(* ===== verification/Publish.v ===== *)
(** * Publish: an import publishes the whole account or nothing

    Every step of [publish_backup_tree] before its rename works beside the
    destination; the rename moves a complete tree; no later failure undoes it. *)

From S2P Require Import Prelude Std Crypto Wire Identity UserId Storage FileStore FileStoreProps Recovery Sealing Registry Backup BackupProps Instances.

(** ** Paths *)
Lemma below_spec d p : below d p = true ↔ ∃ r, p = d ++ r.
Proof.
  unfold below. rewrite bool_decide_eq_true. split.
  - intros H. exists (drop (length d) p). rewrite <-H at 1. symmetry. apply take_drop.
  - intros [r ->]. apply take_app_length.
Qed.
Lemma below_app d r : below d (d ++ r) = true.
Proof. apply below_spec. by exists r. Qed.
Lemma below_refl d : below d d = true.
Proof. apply below_spec. exists []. by rewrite app_nil_r. Qed.
Lemma below_length d p : below d p = true → (length d ≤ length p)%nat.
Proof. intros [r ->]%below_spec. rewrite length_app. lia. Qed.
Lemma below_antisym d p : below d p = true → below p d = true → p = d.
Proof.
  intros [r ->]%below_spec [r' H]%below_spec. rewrite <-(assoc_L (++)) in H.
  rewrite <-(app_nil_r d) in H at 1. apply app_inv_head in H. symmetry in H.
  apply app_nil in H as [-> _]. apply app_nil_r.
Qed.
Lemma below_trans a b c : below a b = true → below b c = true → below a c = true.
Proof. intros [r ->]%below_spec [r' ->]%below_spec. rewrite <-(assoc_L (++)). apply below_app. Qed.

(** Two names of one directory. *)
Lemma below_sibling parent a b r : a ≠ b → below (parent ++ [a]) (parent ++ b :: r) = false.
Proof.
  intros Hab. apply not_true_iff_false. intros [r' H]%below_spec.
  rewrite <-(assoc_L (++)) in H. apply app_inv_head in H. by injection H as -> _.
Qed.

(** ** The moved tree *)
Lemma lookup_under (t : Tree) d r : under d t !! r = t !! (d ++ r).
Proof.
  apply option_eq. intros f. unfold under. rewrite <-elem_of_list_to_map.
  - rewrite list_elem_of_omap. split.
    + intros ([p f'] & Hin & Hx). destruct (below d p) eqn:Hb; [|done]. injection Hx as <- <-.
      apply below_spec in Hb as [r' ->]. rewrite drop_app_length. by apply elem_of_map_to_list.
    + intros Hr. exists (d ++ r, f). split; [by apply elem_of_map_to_list|].
      by rewrite below_app, drop_app_length.
  - assert (∀ l : list (Path * Mem), NoDup l.*1 →
      NoDup (omap (λ '(p, f), if below d p then Some (drop (length d) p, f) else None) l).*1) as H;
      [|apply H, NoDup_fst_map_to_list].
    induction l as [|[p f'] l IH]; intros Hnd; [constructor|]. cbn in Hnd |- *.
    apply list.NoDup_cons in Hnd as [Hp Hnd]. destruct (below d p) eqn:Hb; [|by apply IH].
    cbn. apply list.NoDup_cons. split; [|by apply IH]. apply below_spec in Hb as [r' ->].
    rewrite drop_app_length. intros ([q g] & Hq & Hin)%list_elem_of_fmap.
    apply list_elem_of_omap in Hin as ([p' g'] & Hin & Hx). destruct (below d p') eqn:Hb; [|done].
    injection Hx as <- <-. cbn in Hq. apply below_spec in Hb as [r2 ->].
    rewrite drop_app_length in Hq. subst r2. apply Hp, list_elem_of_fmap. by exists (d ++ r', g').
Qed.

Lemma lookup_outside (t : Tree) d p : outside d t !! p = if below d p then None else t !! p.
Proof.
  unfold outside. rewrite map_lookup_filter. destruct (t !! p) as [f|]; cbn; [|by destruct (below d p)].
  destruct (below d p) eqn:Hb; [by rewrite option_guard_False|by rewrite option_guard_True].
Qed.

Lemma lookup_graft_under (sub t : Tree) d r :
  t !! (d ++ r) = None → graft d sub t !! (d ++ r) = sub !! r.
Proof.
  intros Ht. unfold graft. rewrite lookup_union, lookup_kmap by apply _. rewrite Ht.
  by destruct (sub !! r).
Qed.
Lemma lookup_graft_beside (sub t : Tree) d p : below d p = false → graft d sub t !! p = t !! p.
Proof.
  intros Hb. unfold graft. rewrite lookup_union. destruct (kmap (app d) sub !! p) as [f|] eqn:Hk.
  - apply lookup_kmap_Some in Hk as (r & -> & _); [|apply _]. by rewrite below_app in Hb.
  - by destruct (t !! p).
Qed.

(** ** Work beside the destination *)
Section Beside.
Context (staging parent : Path).

(** A tree changed under [staging] only, but for new empty directories on the
    way to [parent]. *)
Definition grown (t t' : Tree) : Prop :=
  ∀ p, below staging p = false →
    t' !! p = t !! p ∨ (below p parent = true ∧ t !! p = None ∧ t' !! p = Some ∅).

#[export] Instance grown_preorder : PreOrder grown.
Proof.
  split; [by left|]. intros t1 t2 t3 H12 H23 p Hp.
  destruct (H12 p Hp) as [H1|(Hb & H1 & H2)], (H23 p Hp) as [H3|(Hb' & H3 & H4)];
    [left|right|right|right]; try split_and!; congruence || done.
Qed.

### Activity
Taking the records from the top, repeat each line exactly until you have repeated the line that contains "(** ** Paths *)".

### Result of this task
(* ===== verification/Publish.v ===== *)
(** * Publish: an import publishes the whole account or nothing

    Every step of [publish_backup_tree] before its rename works beside the
    destination; the rename moves a complete tree; no later failure undoes it. *)

From S2P Require Import Prelude Std Crypto Wire Identity UserId Storage FileStore FileStoreProps Recovery Sealing Registry Backup BackupProps Instances.

(** ** Paths *)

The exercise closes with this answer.